Cat owners in the UK will be required to microchip their pets as required by law under new legislation being considered to tackle theft.
Owners will need to microchip their cats – as dogs already are – so they can be tracked and identified in the event of theft and resale on the black market.
The rules will affect the 10 million cats in the UK – of which 2.6 million are currently non-flea, and will include fines of up to £ 500 for people who do not.
It follows a 12% increase in thefts since the start of the coronavirus pandemic, triggering calls for tougher sentences against those who commit the crime.
Jacqui Cuff, advocacy manager at Cats Protection, said a 40% increase in the price of cats during the lockdown triggered an increase in thefts.
Under the new rules, vets may have to scan cats and dogs for crisps when treated to help eradicate illegally purchased animals.
The move is expected to be part of a package put in place by Justice Secretary Robert Buckland, according to the Telegraph.

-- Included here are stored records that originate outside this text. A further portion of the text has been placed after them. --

(* ===== verification/Scenario.v ===== *)
(** A concrete environment and a small populated server, on which the theorems
    with hypotheses are instantiated: an engine with a fault plan of its own,
    rows ordered by insertion sort, and a database of two accounts. *)

From Stdlib Require Import Sorting.Sorted.
From S2P Require Import Prelude.
From S2P Require Import Wire.
From S2P Require Import Framing.
From S2P Require Import TextField.
From S2P Require Import Codec.
From S2P Require Import SessionMessages.
From S2P Require Import ContentMessages.
From S2P Require Import SocialMessages.
From S2P Require Import RateLimit.
From S2P Require Import Sodium.
From S2P Require Import Noise.
From S2P Require Import Config.
From S2P Require Import Connection.
From S2P Require Import Database.
From S2P Require Import Repositories.
From S2P Require Import SocialRepositories.
From S2P Require Import Handlers.
From S2P Require Import Server.
From S2P Require Import Effects.
From S2P Require Import Permissions.
From S2P Require Import Integrity.

(** ** The environment *)

Fixpoint insert_sorted {A} (le : A → A → bool) (x : A) (l : list A) : list A :=
  match l with
  | [] => [x]
  | y :: l' => if le x y then x :: l else y :: insert_sorted le x l'
  end.

Definition insertion_sort {A} (le : A → A → bool) (l : list A) : list A :=
  fold_right (insert_sorted le) [] l.

Definition scripted (fails rolls_back : nat → bool) : Environment := {|
  sql_fails := fails;
  sql_error _ := lit "disk I/O error";
  sql_rolls_back := rolls_back;
  order_rows A := @insertion_sort A;
  system_clock n := 1700000000 + Z.of_nat n;
  random_bytes n size := replicate (Z.to_nat size) (byte_of (Z.of_nat n));
  random_keypair n := Some (replicate 32 (byte_of (Z.of_nat n)), replicate 32 (byte_of (Z.of_nat n)));
|}.

Section sorting.
Context {A : Type} (le : A → A → bool).

Lemma insert_sorted_permutes x l : insert_sorted le x l ≡ₚ x :: l.
Proof.
  induction l as [|y l IH]; simpl; [done|]. destruct (le x y); [done|].
  rewrite IH. apply Permutation_swap.
Qed.

Lemma insertion_sort_permutes l : insertion_sort le l ≡ₚ l.
Proof. induction l as [|x l IH]; simpl; [done|]. by rewrite insert_sorted_permutes, IH. Qed.

Context (le_trans : ∀ a b c, le a b = true → le b c = true → le a c = true).
Context (le_total : ∀ a b, le a b = true ∨ le b a = true).

Lemma insert_sorted_sorts x l :
  StronglySorted (λ a b, le a b = true) l → StronglySorted (λ a b, le a b = true) (insert_sorted le x l).
Proof.
  induction 1 as [|y l Hl IH Hy]; simpl; [repeat constructor|].
  destruct (le x y) eqn:E.
  - constructor; [by constructor|]. constructor; [done|].
    eapply Forall_impl; [exact Hy|]. simpl. intros z Hz. by eapply le_trans.
  - constructor; [done|]. rewrite insert_sorted_permutes. constructor; [|done].
    by destruct (le_total x y) as [?|?]; [congruence|].
Qed.

Lemma insertion_sort_sorts l : StronglySorted (λ a b, le a b = true) (insertion_sort le l).
Proof. induction l; simpl; [constructor|by apply insert_sorted_sorts]. Qed.
End sorting.

Lemma scripted_laws fails rolls_back : @EnvironmentLaws (scripted fails rolls_back).
Proof.
  split; simpl.
  - intros A. apply insertion_sort_permutes.
  - intros A le l Ht Hl. by apply insertion_sort_sorts.
  - intros n size Hs. unfold size_of. rewrite length_replicate. lia.
Qed.

(** No call fails; every call fails from the [n]-th on; only the [n]-th. *)
Definition calm : Environment := scripted (λ _, false) (λ _, false).
Definition failing_at (n : nat) (rolls_back : bool) : Environment :=
  scripted (λ m, Nat.eqb m n) (λ _, rolls_back).

(** ** The server *)

Definition alice_key : bytes := replicate 32 (byte_of (chr "A")).
Definition bob_key : bytes := replicate 32 (byte_of (chr "B")).

Definition run_all (steps : list (tables → option tables)) (t : tables) : tables :=
  fold_left (λ t step, default t (step t)) steps t.

Definition populated : tables :=
  run_all
    [ (λ t, fst <$> insert_user alice_key (lit "alice") t);
      (λ t, fst <$> insert_user bob_key (lit "bob") t);
      (λ t, fst <$> insert_forum (forums.Row (lit "general") 1 (lit "everything") [] 1699999999) t);
      (λ t, fst <$> insert_post (posts.Row 1 2 (lit "hello") (lit "first post") 1700000000 None) t);
      (λ t, fst <$> insert_comment (comments.Row 1 None 1 (lit "welcome") 1700000001 None) t);
      (λ t, fst <$> insert_comment (comments.Row 1 (Some 1) 2 (lit "thanks") 1700000002 None) t);
      (λ t, fst <$> insert_dm (dm_envelopes.Row 1 bob_key (lit "sealed one")) t);
      (λ t, fst <$> insert_dm (dm_envelopes.Row 2 alice_key (lit "sealed two")) t);
      (λ t, fst <$> insert_dm (dm_envelopes.Row 1 bob_key (lit "sealed three")) t);
      (λ t, insert_top8 1 0 2 t);
      (λ t, fst <$> insert_motd (motd.Row (lit "news") true 1700000003) t) ]
    empty_tables.

Definition fresh_world (t : tables) : world := World (DatabaseState t None 0 0) 0 0 0 [].

Definition session_of (p : session_phase.t) (key : bytes) (id : Z) : session_state :=
  SessionState p key (replicate 32 Byte.x00) id [] (lit "10.0.0.1") 1700000000 1700000000.

(** A connection whose handshake is done, both directions keyed. *)
Definition channel_of : noise_channel :=
  NoiseChannel (@new_responder toy_sodium [] []) (Some (new_transport zero_key zero_key)).

Definition machine_of (t : tables) (k : session_state) : machine :=
  Machine (fresh_world t) (RateTracker ∅ ∅) (ClientConnection (new_socket 5) channel_of k []).

Definition alice_session : session_state := session_of session_phase.authenticated alice_key 1.
Definition alice_machine : machine := machine_of populated alice_session.
Definition stranger_machine : machine :=
  machine_of populated (session_of session_phase.awaiting_hello [] 0).

(** The payload of a request. *)
Definition payload_of {A} `{WireFormat A} (request : A) : bytes :=
  target_ (write_to request (new_writer [])).

Lemma run_all_ok steps t :
  Forall (λ step : tables → option tables, ∀ t t', tables_ok t → step t = Some t' → tables_ok t') steps →
  tables_ok t → tables_ok (run_all steps t).
Proof.
  intros Hs. revert t. induction Hs as [|step steps Hstep _ IH]; intros t Ht; [done|].
  apply IH. destruct (step t) as [t'|] eqn:E; simpl; [by eapply Hstep|done].
Qed.

Lemma populated_ok : tables_ok populated.
Proof.
  apply run_all_ok; [|apply empty_tables_ok].
  repeat (apply List.Forall_cons); [..|apply List.Forall_nil]; intros t t' Ht E.
  all: try exact (insert_top8_ok _ _ _ _ _ Ht E).
  all: apply fmap_Some in E as ([t1 id] & E & ->).
  - refine (insert_user_ok (session_of session_phase.authenticated alice_key 0) _ _ (lit "alice") _ Ht _ E).
    by vm_compute.
  - refine (insert_user_ok (session_of session_phase.authenticated bob_key 0) _ _ (lit "bob") _ Ht _ E).
    by vm_compute.
  - eapply insert_forum_ok; [exact Ht|..|exact E]; vm_compute; repeat split; try done; by intros [].
  - eapply insert_post_ok; [exact Ht|..|exact E]; vm_compute; repeat split; try done; by intros [].
  - eapply insert_comment_ok; [exact Ht|..|exact E]; vm_compute; repeat split; try done; by intros [].
  - eapply insert_comment_ok; [exact Ht|..|exact E]; vm_compute; repeat split; try done; by intros [].
  - eapply insert_dm_ok; [exact Ht|..|exact E]; vm_compute; repeat split; try done; by intros [].
  - eapply insert_dm_ok; [exact Ht|..|exact E]; vm_compute; repeat split; try done; by intros [].
  - eapply insert_dm_ok; [exact Ht|..|exact E]; vm_compute; repeat split; try done; by intros [].
  - eapply insert_motd_ok; [exact Ht|exact E].
Qed.

Lemma machine_of_holds k : machine_holds tables_ok (machine_of populated k).
Proof. apply autocommit_holds; [done|exact populated_ok]. Qed.

(** What the client of [channel_of] sends for a request. *)
Definition sealed_request {A} `{WireFormat A} (type : message_type.t) (request : A) : bytes :=
  match encode_frame type (payload_of request) with
  | Some frame =>
      match (@seal_message toy_sodium frame channel_of).1 with
      | Some sealed => append_length_prefixed_message sealed []
      | None => []
      end
  | None => []
  end.

Definition hello_world : post_create_request.t :=
  post_create_request.mk 1 (lit "a title") (lit "a body").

Ministers are also considering a ban on cash purchases of pets to eliminate secret sales that are impossible to trace.
Currently, sentencing guidelines are based on the animal’s financial worth, which may include a £ 300 fine, but the new rules could impose harsher sentences on those caught in the process. to steal animals.

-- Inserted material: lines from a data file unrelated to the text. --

(* ===== verification/Reads.v ===== *)
(** Reading with an engine that does not fail: every query loop computes the
    pure function of its rows, and the pages the repositories serve are exactly
    the ones asked for. *)

From Stdlib Require Import Sorting.Sorted.
From S2P Require Import Prelude.
From S2P Require Import Wire.
From S2P Require Import SessionMessages.
From S2P Require Import ContentMessages.
From S2P Require Import SocialMessages.
From S2P Require Import Config.
From S2P Require Import Database.
From S2P Require Import Repositories.
From S2P Require Import SocialRepositories.
From S2P Require Import Effects.
From S2P Require Import Integrity.
From S2P Require Import Scenario.

(** ** Loops without failures *)

Fixpoint while_pure {A S} (body : A → S → option (S * bool)) (rows : list A) (out : S) : option S :=
  match rows with
  | [] => Some out
  | row :: rows' =>
      match body row out with
      | None => None
      | Some (out', false) => Some out'
      | Some (out', true) => while_pure body rows' out'
      end
  end.

Section calm.
Context `{Environment} (Hcalm : ∀ n, sql_fails n = false).

(** An action whose result is [a] and that leaves the database alone. *)
Definition yields {A} (m : state world A) (w : world) (a : A) : Prop :=
  (m w).1 = a ∧ db (m w).2 = db w.

Lemma while_rows_yields {A S} (body : A → S → option (S * bool)) rows out w :
  yields (while_rows body rows out) w (while_pure body rows out).
Proof.
  revert out w. induction rows as [|row rows IH]; intros out w; cbn [while_rows while_pure];
    unfold yields, sbind, step_row; rewrite Hcalm; simpl; [done|].
  destruct (body row out) as [[out' [|]]|]; simpl; [|done|done].
  exact (IH out' (tick w)).
Qed.

Lemma prepared_yields {A} (m : state world A) (other : A) w a :
  (∀ w', db w' = db w → yields m w' a) →
  yields (let* ready := prepare in if negb ready then sret other else m) w a.
Proof.
  intros Hm. unfold yields, sbind, prepare. rewrite Hcalm. simpl. by apply (Hm (tick w)).
Qed.

Lemma find_one_yields {A B} (q : tables → list A) (read : A → option B) w :
  yields (find_one q read) w (head (q (db_tables (db w))) ≫= read).
Proof. unfold yields, find_one, sbind, prepare, query, sgets, step_row. rewrite Hcalm. simpl. by rewrite Hcalm. Qed.

Lemma query_yields {A B} (q : tables → A) (m : A → state world B) w b :
  yields (m (q (db_tables (db w)))) w b → yields (let* rows := query q in m rows) w b.
Proof. done. Qed.

Lemma yields_map {A B} (f : A → B) (m : state world A) w a b :
  yields m w a → f a = b → yields (let* x := m in sret (f x)) w b.
Proof. intros [E Ew] <-. unfold yields, sbind in *. destruct (m w). simpl in *. by subst. Qed.

Lemma yields_bind {A B} (m : state world A) (k : A → state world B) w a b :
  yields m w a → (∀ w', db w' = db w → yields (k a) w' b) → yields (let* x := m in k x) w b.
Proof.
  intros [E Ew] Hk. unfold yields, sbind in *. destruct (m w) as [a' w']. simpl in *. subst a'.
  destruct (Hk w' Ew) as [-> ->]. done.
Qed.
End calm.

(** ** The two kinds of page *)

(** Rows that all can be read. *)
Lemma read_rows_pure {A B} (read : A → option B) rows out records :
  Forall2 (λ row record, read row = Some record) rows records →
  while_pure (λ row out, match read row with None => None | Some record => Some (out ++ [record], true) end)
    rows out = Some (out ++ records).
Proof.
  intros Hr. revert out. induction Hr as [|row record rows records E _ IH]; intros out; simpl;
    [by rewrite app_nil_r|]. by rewrite E, IH, <-app_assoc.
Qed.

Lemma read_rows_limited_pure {A B} (read : A → option B) limit rows records out :
  Forall2 (λ row record, read row = Some record) rows records → size_of out <= limit →
  while_pure (λ row out,
    if limit <=? size_of out.1 then Some ((out.1, true), false)
    else match read row with None => None | Some record => Some ((out.1 ++ [record], false), true) end)
    rows (out, false) =
  Some (out ++ take (Z.to_nat (limit - size_of out)) records,
        bool_decide (limit < size_of out + size_of records)).
Proof.
  intros Hr. revert out. induction Hr as [|row record rows records E _ IH]; intros out Hout; simpl.
  - rewrite take_nil, app_nil_r, bool_decide_false by size_lia. done.
  - destruct (Z.leb_spec limit (size_of out)) as [Hfull|Hroom].
    + replace (Z.to_nat (limit - size_of out)) with O by lia. rewrite app_nil_r.
      rewrite bool_decide_true by (pose proof (size_of_nonneg records); size_lia). done.
    + rewrite E, IH by size_lia. rewrite <-app_assoc. f_equal. f_equal.
      * f_equal. replace (Z.to_nat (limit - size_of out)) with (S (Z.to_nat (limit - size_of (out ++ [record]))))
          by size_lia. done.
      * apply bool_decide_ext. size_lia.
Qed.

“There is a thriving black market for cash sales of animals, no questions asked. A payment ban is appealing because we know it has crippled the stolen scrap industry and the microchip is absolutely essential to how animal welfare is maintained, ”he added. A government source told The Telegraph.
Purebred cats are targeted by thieves for breeding or resale, with the Bengal, Siamese, British Shorthair and Maine Coon the most frequently stolen, said Pet Theft Awareness, who used requests for access to information to access police figures.
Purebred kittens fetch £ 500 and Bengal cats, the most stolen, order £ 2000.
Sir Iain Duncan Smith is one of 50 MPs calling for a crackdown to be included in the new bill.
He said: “Thieves can make a lot of money with little penalty. They will bet if they can win £ 15,000 in a day a £ 250 fine is not a problem.”